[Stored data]

►

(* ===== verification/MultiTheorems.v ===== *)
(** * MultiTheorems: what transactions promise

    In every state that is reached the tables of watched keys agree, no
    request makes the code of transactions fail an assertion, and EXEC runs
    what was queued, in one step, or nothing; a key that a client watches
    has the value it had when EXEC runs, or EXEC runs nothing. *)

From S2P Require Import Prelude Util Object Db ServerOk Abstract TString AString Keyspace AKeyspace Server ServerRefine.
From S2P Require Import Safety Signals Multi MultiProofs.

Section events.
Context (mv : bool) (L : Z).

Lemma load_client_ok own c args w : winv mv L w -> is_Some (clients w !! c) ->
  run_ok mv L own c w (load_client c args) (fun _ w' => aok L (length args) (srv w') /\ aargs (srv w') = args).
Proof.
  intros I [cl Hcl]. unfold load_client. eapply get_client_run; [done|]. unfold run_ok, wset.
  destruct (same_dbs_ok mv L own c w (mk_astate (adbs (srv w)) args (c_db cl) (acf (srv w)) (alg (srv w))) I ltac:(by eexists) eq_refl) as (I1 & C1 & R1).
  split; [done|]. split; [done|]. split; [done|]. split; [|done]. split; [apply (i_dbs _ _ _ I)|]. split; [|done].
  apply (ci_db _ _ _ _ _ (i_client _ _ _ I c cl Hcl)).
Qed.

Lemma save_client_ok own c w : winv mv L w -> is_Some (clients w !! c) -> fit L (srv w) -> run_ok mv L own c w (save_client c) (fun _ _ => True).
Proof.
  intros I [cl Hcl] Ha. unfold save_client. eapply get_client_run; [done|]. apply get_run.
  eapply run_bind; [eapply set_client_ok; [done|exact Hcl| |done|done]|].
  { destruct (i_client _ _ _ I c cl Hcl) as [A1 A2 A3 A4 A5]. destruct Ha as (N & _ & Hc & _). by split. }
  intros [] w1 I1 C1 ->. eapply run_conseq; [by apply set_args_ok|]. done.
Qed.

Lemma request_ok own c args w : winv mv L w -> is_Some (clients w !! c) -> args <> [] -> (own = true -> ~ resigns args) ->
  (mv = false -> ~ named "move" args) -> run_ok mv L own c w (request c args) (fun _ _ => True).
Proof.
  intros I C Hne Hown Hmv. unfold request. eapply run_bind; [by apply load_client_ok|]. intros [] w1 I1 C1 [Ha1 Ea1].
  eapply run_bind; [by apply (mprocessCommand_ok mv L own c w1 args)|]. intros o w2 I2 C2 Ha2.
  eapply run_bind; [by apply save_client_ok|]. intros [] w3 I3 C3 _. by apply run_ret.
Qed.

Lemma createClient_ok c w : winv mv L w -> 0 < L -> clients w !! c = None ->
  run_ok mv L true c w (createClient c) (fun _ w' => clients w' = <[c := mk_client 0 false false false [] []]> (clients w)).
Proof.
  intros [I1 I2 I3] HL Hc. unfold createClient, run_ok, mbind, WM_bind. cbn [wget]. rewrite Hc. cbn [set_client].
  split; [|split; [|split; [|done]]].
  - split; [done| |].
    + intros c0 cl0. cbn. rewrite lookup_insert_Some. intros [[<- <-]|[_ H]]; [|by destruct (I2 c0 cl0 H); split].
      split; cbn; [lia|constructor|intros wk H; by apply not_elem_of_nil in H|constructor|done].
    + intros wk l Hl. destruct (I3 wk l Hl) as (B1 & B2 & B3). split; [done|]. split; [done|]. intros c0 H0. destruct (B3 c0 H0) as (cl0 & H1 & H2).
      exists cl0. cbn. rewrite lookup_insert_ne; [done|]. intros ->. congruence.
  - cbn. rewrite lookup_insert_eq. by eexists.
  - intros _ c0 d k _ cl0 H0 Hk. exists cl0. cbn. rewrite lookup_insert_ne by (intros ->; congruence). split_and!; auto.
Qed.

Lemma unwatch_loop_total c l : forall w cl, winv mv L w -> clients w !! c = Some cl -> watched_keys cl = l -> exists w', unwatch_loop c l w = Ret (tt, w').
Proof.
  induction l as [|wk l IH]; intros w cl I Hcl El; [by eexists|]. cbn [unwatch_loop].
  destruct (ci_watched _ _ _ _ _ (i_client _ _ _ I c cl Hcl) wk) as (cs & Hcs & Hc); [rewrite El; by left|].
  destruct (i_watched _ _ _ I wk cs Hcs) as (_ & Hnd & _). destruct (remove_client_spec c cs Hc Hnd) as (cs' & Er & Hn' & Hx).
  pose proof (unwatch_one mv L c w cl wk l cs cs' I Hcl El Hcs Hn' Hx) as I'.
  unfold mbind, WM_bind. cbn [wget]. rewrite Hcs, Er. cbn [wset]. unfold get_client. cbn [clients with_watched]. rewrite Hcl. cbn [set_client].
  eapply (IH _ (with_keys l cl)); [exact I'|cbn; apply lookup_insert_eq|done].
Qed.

◄
►

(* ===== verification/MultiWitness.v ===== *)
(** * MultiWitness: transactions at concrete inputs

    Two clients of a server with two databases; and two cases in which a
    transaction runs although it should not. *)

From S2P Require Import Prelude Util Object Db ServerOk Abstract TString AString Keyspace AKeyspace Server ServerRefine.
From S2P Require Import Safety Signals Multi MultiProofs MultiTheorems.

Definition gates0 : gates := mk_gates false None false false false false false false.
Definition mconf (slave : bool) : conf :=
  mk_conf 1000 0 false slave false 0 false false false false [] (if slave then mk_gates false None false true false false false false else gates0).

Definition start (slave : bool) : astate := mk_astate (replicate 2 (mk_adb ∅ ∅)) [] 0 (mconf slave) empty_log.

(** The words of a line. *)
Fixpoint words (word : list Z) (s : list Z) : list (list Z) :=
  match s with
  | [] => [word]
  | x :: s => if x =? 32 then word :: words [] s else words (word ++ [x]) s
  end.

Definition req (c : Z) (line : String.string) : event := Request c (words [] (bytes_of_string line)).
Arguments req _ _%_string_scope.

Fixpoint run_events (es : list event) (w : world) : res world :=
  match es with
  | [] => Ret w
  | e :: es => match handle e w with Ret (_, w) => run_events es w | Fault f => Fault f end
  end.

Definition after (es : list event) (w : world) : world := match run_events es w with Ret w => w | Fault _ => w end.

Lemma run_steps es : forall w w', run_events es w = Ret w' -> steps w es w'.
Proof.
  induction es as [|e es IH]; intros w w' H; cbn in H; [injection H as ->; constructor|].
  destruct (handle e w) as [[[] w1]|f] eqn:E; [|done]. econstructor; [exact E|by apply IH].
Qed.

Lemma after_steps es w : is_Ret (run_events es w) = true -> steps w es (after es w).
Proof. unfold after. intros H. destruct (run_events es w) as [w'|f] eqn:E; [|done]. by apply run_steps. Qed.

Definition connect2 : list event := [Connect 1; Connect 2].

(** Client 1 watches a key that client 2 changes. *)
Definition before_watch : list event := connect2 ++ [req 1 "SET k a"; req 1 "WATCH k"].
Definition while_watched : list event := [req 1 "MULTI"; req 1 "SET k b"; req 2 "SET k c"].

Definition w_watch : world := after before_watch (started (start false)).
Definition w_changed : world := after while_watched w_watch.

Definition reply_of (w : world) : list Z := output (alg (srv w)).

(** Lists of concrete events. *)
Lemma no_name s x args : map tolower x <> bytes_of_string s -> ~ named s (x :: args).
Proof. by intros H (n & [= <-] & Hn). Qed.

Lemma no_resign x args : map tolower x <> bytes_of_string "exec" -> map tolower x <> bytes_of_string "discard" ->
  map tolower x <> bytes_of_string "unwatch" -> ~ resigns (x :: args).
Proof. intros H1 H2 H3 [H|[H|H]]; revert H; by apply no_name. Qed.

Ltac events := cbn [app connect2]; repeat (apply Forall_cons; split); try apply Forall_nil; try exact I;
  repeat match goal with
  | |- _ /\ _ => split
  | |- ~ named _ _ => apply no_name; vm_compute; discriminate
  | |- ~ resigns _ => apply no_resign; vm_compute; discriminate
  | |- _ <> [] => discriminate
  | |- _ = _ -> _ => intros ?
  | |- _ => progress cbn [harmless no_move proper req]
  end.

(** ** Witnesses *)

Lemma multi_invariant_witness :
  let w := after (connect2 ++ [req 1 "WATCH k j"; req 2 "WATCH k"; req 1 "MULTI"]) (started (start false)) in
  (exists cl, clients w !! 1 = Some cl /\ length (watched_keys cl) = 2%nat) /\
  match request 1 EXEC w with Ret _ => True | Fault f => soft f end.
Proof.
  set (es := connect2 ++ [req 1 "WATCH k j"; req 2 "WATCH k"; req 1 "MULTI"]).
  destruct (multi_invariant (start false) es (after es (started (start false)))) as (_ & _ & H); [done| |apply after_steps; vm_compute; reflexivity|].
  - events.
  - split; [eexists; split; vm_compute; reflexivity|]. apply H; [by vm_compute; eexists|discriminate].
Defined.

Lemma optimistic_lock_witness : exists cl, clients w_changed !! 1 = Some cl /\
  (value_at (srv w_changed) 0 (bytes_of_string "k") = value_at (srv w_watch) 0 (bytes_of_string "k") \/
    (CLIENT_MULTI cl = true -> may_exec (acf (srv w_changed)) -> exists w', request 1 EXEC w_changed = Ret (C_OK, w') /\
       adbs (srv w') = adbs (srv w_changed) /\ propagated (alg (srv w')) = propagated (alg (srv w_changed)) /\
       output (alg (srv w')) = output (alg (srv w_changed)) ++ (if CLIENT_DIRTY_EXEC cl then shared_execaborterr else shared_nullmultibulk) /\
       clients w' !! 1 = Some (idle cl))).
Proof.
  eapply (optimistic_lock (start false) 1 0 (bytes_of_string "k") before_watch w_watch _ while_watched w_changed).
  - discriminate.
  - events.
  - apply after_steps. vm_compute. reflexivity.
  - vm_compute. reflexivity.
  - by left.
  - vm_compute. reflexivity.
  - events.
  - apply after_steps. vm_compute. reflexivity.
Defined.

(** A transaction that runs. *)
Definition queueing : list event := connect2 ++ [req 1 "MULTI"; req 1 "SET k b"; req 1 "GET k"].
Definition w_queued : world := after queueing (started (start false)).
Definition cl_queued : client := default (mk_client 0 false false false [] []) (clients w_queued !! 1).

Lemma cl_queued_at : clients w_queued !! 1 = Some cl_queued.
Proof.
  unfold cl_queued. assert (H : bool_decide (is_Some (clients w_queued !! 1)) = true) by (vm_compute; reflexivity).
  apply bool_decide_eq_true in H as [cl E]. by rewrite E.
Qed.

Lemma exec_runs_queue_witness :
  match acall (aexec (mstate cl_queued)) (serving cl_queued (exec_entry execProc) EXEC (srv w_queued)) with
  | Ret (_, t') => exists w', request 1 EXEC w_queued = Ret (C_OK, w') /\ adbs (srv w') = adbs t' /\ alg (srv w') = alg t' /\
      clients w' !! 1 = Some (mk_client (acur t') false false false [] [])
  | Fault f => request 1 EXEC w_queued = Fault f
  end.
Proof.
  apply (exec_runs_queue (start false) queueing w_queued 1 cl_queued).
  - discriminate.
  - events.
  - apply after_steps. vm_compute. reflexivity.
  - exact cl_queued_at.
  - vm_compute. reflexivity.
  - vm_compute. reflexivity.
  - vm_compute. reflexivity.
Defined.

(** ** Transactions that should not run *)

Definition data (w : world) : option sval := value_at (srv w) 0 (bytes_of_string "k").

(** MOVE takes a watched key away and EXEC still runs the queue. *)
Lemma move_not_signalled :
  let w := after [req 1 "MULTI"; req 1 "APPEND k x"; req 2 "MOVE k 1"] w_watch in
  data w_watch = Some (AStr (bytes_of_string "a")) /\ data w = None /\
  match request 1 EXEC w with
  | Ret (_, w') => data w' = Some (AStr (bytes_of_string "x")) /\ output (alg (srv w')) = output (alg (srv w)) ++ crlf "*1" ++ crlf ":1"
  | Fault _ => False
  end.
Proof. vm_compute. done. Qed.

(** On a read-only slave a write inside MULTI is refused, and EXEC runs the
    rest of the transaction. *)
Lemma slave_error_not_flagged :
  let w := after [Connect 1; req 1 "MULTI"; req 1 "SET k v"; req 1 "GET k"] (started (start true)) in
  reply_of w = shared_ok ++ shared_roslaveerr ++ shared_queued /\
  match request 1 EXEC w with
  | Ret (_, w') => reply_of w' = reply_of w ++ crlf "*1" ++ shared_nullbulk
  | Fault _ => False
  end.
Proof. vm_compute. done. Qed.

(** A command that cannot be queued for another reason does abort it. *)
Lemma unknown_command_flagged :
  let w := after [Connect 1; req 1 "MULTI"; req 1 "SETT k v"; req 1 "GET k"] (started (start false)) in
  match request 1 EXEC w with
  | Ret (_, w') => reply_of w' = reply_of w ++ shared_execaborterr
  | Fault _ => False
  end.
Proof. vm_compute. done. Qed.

◄

> _WHAT YOU WILL DO_
The expected answer is an exact copy of the lines above, beginning at the line with "(* ===== verification/MultiTheorems.v" and ending at the line with "has the value", with both ends in.

> _WRITTEN SOLUTION_
(* ===== verification/MultiTheorems.v ===== *)
(** * MultiTheorems: what transactions promise

    In every state that is reached the tables of watched keys agree, no
    request makes the code of transactions fail an assertion, and EXEC runs
    what was queued, in one step, or nothing; a key that a client watches
    has the value it had when EXEC runs, or EXEC runs nothing. *)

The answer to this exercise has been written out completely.